By the time that period came to a close, I was already in high school, with big dreams of forever leaving behind my small farm town on the Canadian Border. My eyes and heart aimed for the unknown horizon of my pure intent to seek out genuine love, intrinsic experiences, and always remembering that kindness breeds kindness. I ain’t perfect, but dammit I try to be kind, to show love and compassion to others, even in the face of sorrow.

So, yeah, here I am. A fresh calendar on the walls of my mind. Juggling nonstop assignments. Sitting down constantly to pour everything I saw and heard onto the blank page. Finding time each day to go for a jog somewhere, anywhere I may land. Finding time to spend with family and friends. Finding time for therapy. And, perhaps most importantly, finding time for myself, to be able to calmly and carefully understand the beauty of being on my own.

And I remain an eternal optimist. I believe in love. I believe in friendship. I believe in the good of people, where I truly feel there are way more good folks than bad on this earth. And I wish I could have all the time in the world to meet and interact with every single one of those kind souls.
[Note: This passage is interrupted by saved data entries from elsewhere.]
Definition setGraph (c : t) (g : Graph.t) : t :=
  mkColony g (ants c) (nestId c) (pheromones c) (resources c) (params c)
    (spawnTimer c) (draws c).
Definition setAnts (c : t) (l : list Ant) : t :=
  mkColony (graph c) l (nestId c) (pheromones c) (resources c) (params c)
    (spawnTimer c) (draws c).
Definition setPheromones (c : t) (ph : gmap string PheromoneData) : t :=
  mkColony (graph c) (ants c) (nestId c) ph (resources c) (params c)
    (spawnTimer c) (draws c).
Definition setResources (c : t) (r : gmap string Q) : t :=
  mkColony (graph c) (ants c) (nestId c) (pheromones c) r (params c)
    (spawnTimer c) (draws c).
Definition setSpawnTimer (c : t) (tm : Q) : t :=
  mkColony (graph c) (ants c) (nestId c) (pheromones c) (resources c) (params c)
    tm (draws c).
Definition setDraws (c : t) (n : nat) : t :=
  mkColony (graph c) (ants c) (nestId c) (pheromones c) (resources c) (params c)
    (spawnTimer c) n.

(** A string used as a condition: [null] and the empty string are falsy. *)
Definition truthy (s : option string) : bool :=
  match s with
  | Some x => negb (bool_decide (x = EmptyString))
  | None => false
  end.

(** [depositPheromone(fromId, toId, type, amount)]: the entry is read,
    raised and stored, and only then the reverse entry is read. *)
Definition depositPheromone (c : t) (fromId toId type : string) (amount : Q) : t :=
  let key := pheromoneKey fromId toId type in
  let reverseKey := pheromoneKey toId fromId type in
  let current := default (mkData 0) (pheromones c !! key) in
  let ph1 := <[key := mkData (js_min (level current + amount) 5.0)]> (pheromones c) in
  let reverseCurrent := default (mkData 0) (ph1 !! reverseKey) in
  setPheromones c
    (<[reverseKey := mkData (js_min (level reverseCurrent + amount * 0.5) 5.0)]> ph1).

(** [getPheromoneLevel(fromId, toId, type)] *)
Definition getPheromoneLevel (c : t) (fromId toId type : string) : Q :=
  match pheromones c !! pheromoneKey fromId toId type with
  | Some data => level data
  | None => 0
  end.

(** [addResource(resourceType, amount = 1)] *)
Definition addResource (c : t) (resourceType : string) (amount : Q) : t :=
  let r0 := match resources c !! resourceType with
            | Some q => if Qeq_bool q 0 then 0%Q else q
            | None => 0%Q
            end in
  setResources c (<[resourceType := (r0 + amount)%Q]> (resources c)).

(** [updatePheromones(deltaTime)]: every entry decays, an entry below 0.01
    is deleted. *)
Definition decayEntry (rate deltaTime : Q) (data : PheromoneData)
  : option PheromoneData :=
  let l := (level data * (1 - rate * deltaTime))%Q in
  if Qltb l 0.01 then None else Some (mkData l).

Definition updatePheromones (deltaTime : Q) (c : t) : t :=
  setPheromones c
    (omap (decayEntry (pheromoneDecayRate (params c)) deltaTime) (pheromones c)).

(** *** Role balancing *)

Definition ratioOf (r : SpawnRatios) (x : Role) : Q :=
  match x with
  | WORKER => ratioWORKER r
  | SCOUT => ratioSCOUT r
  | SOLDIER => ratioSOLDIER r
  end.

(** [roleCounts[ant.role]++] *)
Definition increment (counts : Role -> Z) (r : Role) : Role -> Z :=
  λ x, if decide (x = r) then (counts x + 1)%Z else counts x.
(** C7.  A listing made right after the cache has been cleared sends a
    SELECT and returns what the storage layer holds, whatever was cached
    before.  The script clears the cache at the end of every run in which
    [add_book] or [delete_book] succeeded, so the listing of the next run
    shows the table as the mutation left it. *)
Theorem C7_invalidation :
  (forall (w : World),
      let r := get_all_books (snd (get_all_books_clear w)) in
      statements (snd r) = (statements w ++ [SELECT_all])%list /\
      fst r = match refused w with
              | None => Returned (snapshot (books w))
              | Some _ => Returned []
              end) /\
  (forall (ui : Widgets) (w : World),
      menu ui = Add_Book -> add_submitted ui = true ->
      truthy (strip (title_input ui)) && truthy (strip (author_input ui))
      = true ->
      quiet w ->
      let w' := snd (main ui w) in
      cache w' = None /\
      books w' =
        (books w ++
         [stored_book (books w) (Some (title_input ui))
            (Some (author_input ui)) (Some (isbn_input ui))
            (Some (category_input ui))
            (Some (publication_year_input ui))])%list /\
      fst (get_all_books w') = Returned (snapshot (books w'))) /\
  (forall (ui : Widgets) (w : World) (df : DataFrame),
      menu ui = Delete_Book -> delete_submitted ui = true ->
      quiet w ->
      fst (get_all_books w) = Returned df -> empty df = false ->
      In (book_id_input ui) (ids (books w)) ->
      let w' := snd (main ui w) in
      cache w' = None /\
      books w' = without (book_id_input ui) (books w) /\
      fst (get_all_books w') = Returned (snapshot (books w'))).
Proof.
  split; [|split].
  - intros w. cbv zeta. unfold get_all_books_clear, modify. cbn [snd].
    rewrite get_all_books_miss by apply live_cleared.
    change (refused (set_cache None w)) with (refused w).
    destruct (refused w); split; reflexivity.
  - intros ui w Hm Hs Hv Hq.
    destruct (main_add ui w Hq Hm Hs Hv) as (Hb & Hc & Hq').
    cbv zeta. split; [exact Hc|]. split; [exact Hb|].
    now apply listing_after_clear.
  - intros ui w df Hm Hs Hq Hdf Hne Hk.
    destruct (main_delete ui w Hq df Hm Hs Hdf Hne Hk) as (Hb & Hc & Hq').
    cbv zeta. split; [exact Hc|]. split; [exact Hb|].
    now apply listing_after_clear.
Qed.

End Invalidation.

Lemma C7_invalidation_witness :
  menu add_kitab_form = Add_Book /\ add_submitted add_kitab_form = true /\
  truthy (strip (title_input add_kitab_form))
  && truthy (strip (author_input add_kitab_form)) = true /\
  quiet fresh_world /\
  cache (snd (main add_kitab_form fresh_world)) = None /\
  fst (get_all_books (snd (main add_kitab_form fresh_world)))
  = Returned [book_dict kitab].
Proof.
  assert (Hq : quiet fresh_world) by constructor.
  split; [reflexivity|]. split; [reflexivity|]. split; [reflexivity|].
  split; [exact Hq|].
  pose proof (proj1 (proj2 C7_invalidation) add_kitab_form fresh_world
                eq_refl eq_refl eq_refl Hq) as H.
  cbv zeta in H. split; [apply H | apply H].
Defined.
But, alas, I’ll have to make do with the handful of people I’m lucky enough to befriend, interview and write about week-in and week-out at this here newspaper.

The world is' a crazy place right now. Always has been, always will be. But, the essence of whatever the meaning of life is (at least in my honest opinion) seems to reside in those fleeting moments of connection and heartfelt sentiments shared with others, whether on purpose or simply by happenstance. My head remains held high.

And as the late singer-songwriter Bert Jansch sings in “Running From Home,” these words and guitar notes echo out into the universe: “The passing image of you/Reflects a pain in my heart/And disappears into a crowd/Runnin’, runnin’ from home/Breakin’ ties that you’d grown/Catchin’ dreams from the clouds.”

Life is beautiful, grasp for it, y’all.